Revenues in the nine months ended September 30, 2007 were CDN $65.3 million (US $59.2 million), compared to CDN $58.4 million (US $51.3 million) in 2006. The Company is reporting net income for the nine months ended September 30, 2007 of CDN $16.3 million (US $14.8 million) or CDN $1.84 (US $1.67) per share (diluted), compared to net income of CDN $16.3 million (US $14.3 million) or CDN $1.84 (US $1.61) per share (diluted), in the 2006 period.

“Revenue for the third quarter of 2007 grew 23% compared to the similar period last year, and surpasses our previous record achieved during the second quarter 2007,” said Jon Ladd, President and CEO. “We were able to achieve this despite the continued weakening of the US dollar relative to the Canadian dollar, which adversely affected revenue by approximately $1.6 million during the quarter, relative to the third quarter a year ago.”

“Growth was primarily driven by our largest customer category, Special Applications, with revenue of $15.7 million, an improvement of 24% over the similar period in 2006,” continued Ladd. Revenue growth in the quarter was the result of increased shipments of precise positioning components into Asia and strong sales into the precision agriculture market. Revenue from shipments to Leica Geosystems AG, despite declining 5% compared to the third quarter 2006, accounted for approximately 18% of total revenue for the quarter. Sales related to Antcom Corporation, which NovAtel acquired on September 18, 2007, contributed $0.3 million to revenue.

Revenue in the Geomatics category increased 42% to $4.7 million in the third quarter 2007, compared to the third quarter 2006. The majority of the Geomatics revenue is comprised of the composite business attributable to Point, Inc., NovAtel’s joint venture with Sokkia Co. Ltd. During the quarter, the Company reverted to its standard accounting policy of recognizing revenue at the point of shipment instead of upon collection of payment from Point, which provided a benefit of approximately $0.6 million to Geomatics revenue in the current quarter.

Third quarter 2007 revenue of $2.8 million from the Aerospace and Defence category declined by 7% over the similar period a year ago, largely due to timing of deliveries under large, government-funded contracts. The majority of the third quarter 2007 revenue was derived from the achievement of project milestones associated with Europe’s future Galileo system.

“Our third quarter 2007 revenue growth over the comparable period last year was dampened by approximately 6% due to the effect of the US dollar, which continued to weaken relative to the Canadian dollar.

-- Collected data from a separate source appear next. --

(** * Verification model of the call-session core of Ideaify

    Shallow embedding of [src/docker_project/voip_server.py]: the phone
    number formatter of [VoIPLibrary], the [CallSession] object (recording,
    playback and DTMF menu navigation) and the pjsua2 callbacks
    [onIncomingCall], [Call.onCallState] and [Call.onCallDtmfDigit] that
    mutate the [active_calls] registry and invoke the [event_handlers].

    Strings are ASCII strings; the Python [active_calls] dict keyed by the
    integer pjsua call id is a [gmap Z]; effectful methods run in a small
    state/output/exception monad whose output is the list of operations
    the code performs on the outside world (pjsua calls, handler calls,
    writes to [active_calls]). *)

From Stdlib Require Import String Ascii ZArith Bool.
From stdpp Require Import base gmap strings list.

Local Open Scope string_scope.
Local Open Scope list_scope.

(* ------------------------------------------------------------------ *)
(** ** Phone number formatting: [VoIPLibrary._format_phone_number] *)
(* ------------------------------------------------------------------ *)

Module Phone.

(** Python's [\d] on an ASCII character. *)
Definition is_digit (c : ascii) : bool :=
  let n := nat_of_ascii c in (Nat.leb 48 n && Nat.leb n 57)%bool.

(** [re.sub(r'(?!^\+)\D', '', number)]: a character is removed when it is
    not a digit, unless it is a [+] at position 0 (the lookahead
    [(?!^\+)] blocks the match only there). [first] is true exactly at
    position 0. *)
Fixpoint clean_from (first : bool) (s : string) : string :=
  match s with
  | EmptyString => EmptyString
  | String c rest =>
      if (is_digit c || (first && Ascii.eqb c "+"%char))%bool
      then String c (clean_from false rest)
      else clean_from false rest
  end.

Definition clean_number (number : string) : string := clean_from true number.

(** Python's [s.split(sep)] for a one-character separator: the list of
    pieces between separators, never empty. *)
Fixpoint py_split (sep : ascii) (s : string) : list string :=
  match s with
  | EmptyString => [EmptyString]
  | String c rest =>
      let ps := py_split sep rest in
      if Ascii.eqb c sep then EmptyString :: ps
      else match ps with
           | p :: ps' => String c p :: ps'
           | [] => [String c EmptyString]
           end
  end.

(** [os.getenv("SIP_REGISTRAR", "sip:provider.example.com")]; [None] is
    an unset variable. *)
Definition default_registrar : string := "sip:provider.example.com".

Definition registrar_of (env_sip_registrar : option string) : string :=
  match env_sip_registrar with
  | Some r => r
  | None => default_registrar
  end.

(** [registrar.split("@")[-1].split(":")[0]] *)
Definition domain_of (registrar : string) : string :=
  hd EmptyString (py_split ":" (List.last (py_split "@" registrar) EmptyString)).

(** [_format_phone_number]: [f"sip:{cleaned}@{domain}"]. *)
Definition _format_phone_number (env_sip_registrar : option string)
    (number : string) : string :=
  let cleaned := clean_number number in
  let domain := domain_of (registrar_of env_sip_registrar) in
  String.concat "" ["sip:"; cleaned; "@"; domain].

(** The address [place_call] and [send_message] hand to pjsua:
    [if not number.startswith("sip:"): number = self._format_phone_number(number)]. *)
Definition target_address (env_sip_registrar : option string)
    (number : string) : string :=
  if String.prefix "sip:" number then number
  else _format_phone_number env_sip_registrar number.

End Phone.

(* ------------------------------------------------------------------ *)
(** ** Operations performed on the outside world *)
(* ------------------------------------------------------------------ *)

(** A call of one of the [event_handlers], with the argument the code
    passes ([session] is identified by its call id). *)
Inductive handler_call :=
| HIncomingCall (id : Z)          (* event_handlers['incoming_call'](session) *)
| HCallConnected (id : Z)         (* event_handlers['call_connected'](session) *)
| HCallEnded (id : Z)             (* event_handlers['call_ended'](session) *)
| HDtmfReceived (digit : string). (* event_handlers['dtmf_received'](prm.digit) *)

Inductive effect :=
| EStore (id : Z)                       (* active_calls[id] = session *)
| EDelete (id : Z)                      (* del active_calls[id] *)
| EHandler (h : handler_call)
| EAction (act : string) (id : Z)       (* current['action'](self) *)
| EMakeCall (addr : string)             (* call.makeCall(number, call_prm) *)
| ESendInstantMessage (addr text : string)
| ECreateRecorder (file_ms : Z)         (* recorder.createRecorder(recording_file) *)
| EPlayerStopTransmit (sink : option Z) (* player.stopTransmit(audio_med) *)
| ECreatePlayer (file : string)         (* player.createPlayer(file_path) *)
| EPlayerStartTransmit (sink : option Z)(* player.startTransmit(audio_med) *)
| EStartTransmitToRecorder (med : Z)    (* audio_med.startTransmit(recorder) *)
| EStopTransmitToRecorder (med : Z)     (* audio_med.stopTransmit(recorder) *)
| ELogError (msg : string).             (* logging.error(...) *)

(* ------------------------------------------------------------------ *)
(** ** DTMF menus and [CallSession] *)
(* ------------------------------------------------------------------ *)

(** A menu node is a Python dict: digit keys mapping to child dicts, and
    an optional ['action'] key holding a callable, named here by a label. *)
#[local] Set Warnings "-register-all".

Inductive menu :=
| Node (children : list (string * menu)) (action : option string).

Definition empty_menu : menu := Node [] None.

Definition menu_action (m : menu) : option string :=
  match m with Node _ a => a end.

Fixpoint assoc_digit (d : string) (l : list (string * menu)) : option menu :=
  match l with
  | [] => None
  | (k, v) :: l' => if String.eqb k d then Some v else assoc_digit d l'
  end.

(** [current.get(d, {})] *)
Definition menu_get (current : menu) (d : string) : menu :=
  match current with
  | Node ch _ =>
      match assoc_digit d ch with Some c => c | None => empty_menu end
  end.

(** Python truthiness of a dict: non-empty. *)
Definition menu_truthy (m : menu) : bool :=
  match m with
  | Node [] None => false
  | _ => true
  end.

(** The [config] dict of a session: ['record'] and ['dtmf_menu']. *)
Record session_config := {
  cfg_record : option bool;
  cfg_dtmf_menu : option menu
}.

Net income for the current quarter declined to $5.3 million, compared to $5.6 million in the third quarter of last year, primarily due to legal costs relating to an intellectual property dispute and the impact of foreign exchange. Gross margins remained strong at 61.1% of revenue in the current quarter,” said Werner Gartner, Executive Vice President and CFO at NovAtel.

Foreign Exchange

Although approximately 98% of NovAtel’s revenues in the first nine months of 2007 were earned in US dollars, the financial results are reported in Canadian dollars and in accordance with Canadian generally accepted accounting principles. The CDN/US dollar exchange rate has declined from an average rate of approximately CDN $1.14 per US dollar in all of 2006 to a rate of approximately CDN $1.00 per US dollar as of September 30, 2007.

The US dollar financial information presented above is translated from the Canadian dollar financial information at the average rates in effect during the relevant reporting periods, as follows:

Three months ended

Nine months ended

Sep. 30, 2007

Sep. 30, 2006

Sep.30, 2007

Sep.30, 2006

Canadian dollar per US dollar

1.051

1.124

1.102

1.140

* * * * *

Due to the pending tender offer by Hexagon for all the outstanding shares of NovAtel, NovAtel will not host a conference call to discuss further the third quarter 2007 financial results.

About NovAtel

NovAtel Inc. (NASDAQ:NGPS) is a leading provider of precision Global Navigation Satellite System (GNSS) components and subsystems that afford its customers rapid integration of precise positioning technology. The Company’s mission is to provide exceptional return on investment and outstanding service to our customers. An ISO 9001 certified company, NovAtel is focused on developing quality OEM products including receivers, antennas, enclosures and firmware that are integrated into high precision positioning applications worldwide. These applications include surveying, Geographical Information System (GIS) mapping, precision agriculture machine guidance, port automation, mining, marine and defence industries. NovAtel’s reference receivers are also at the core of national aviation ground networks in the USA, Japan, Europe, China and India. The Company is committed to providing its customers with advanced positioning technology through significant R&D investment focusing on the modernized Global Positioning System (GPS), the revitalized Russian GLONASS and the emerging European Galileo satellite systems, as well as the integration of additional complementary technologies such as Inertial Measurement Units (IMUs). For more information, visit www.novatel.com.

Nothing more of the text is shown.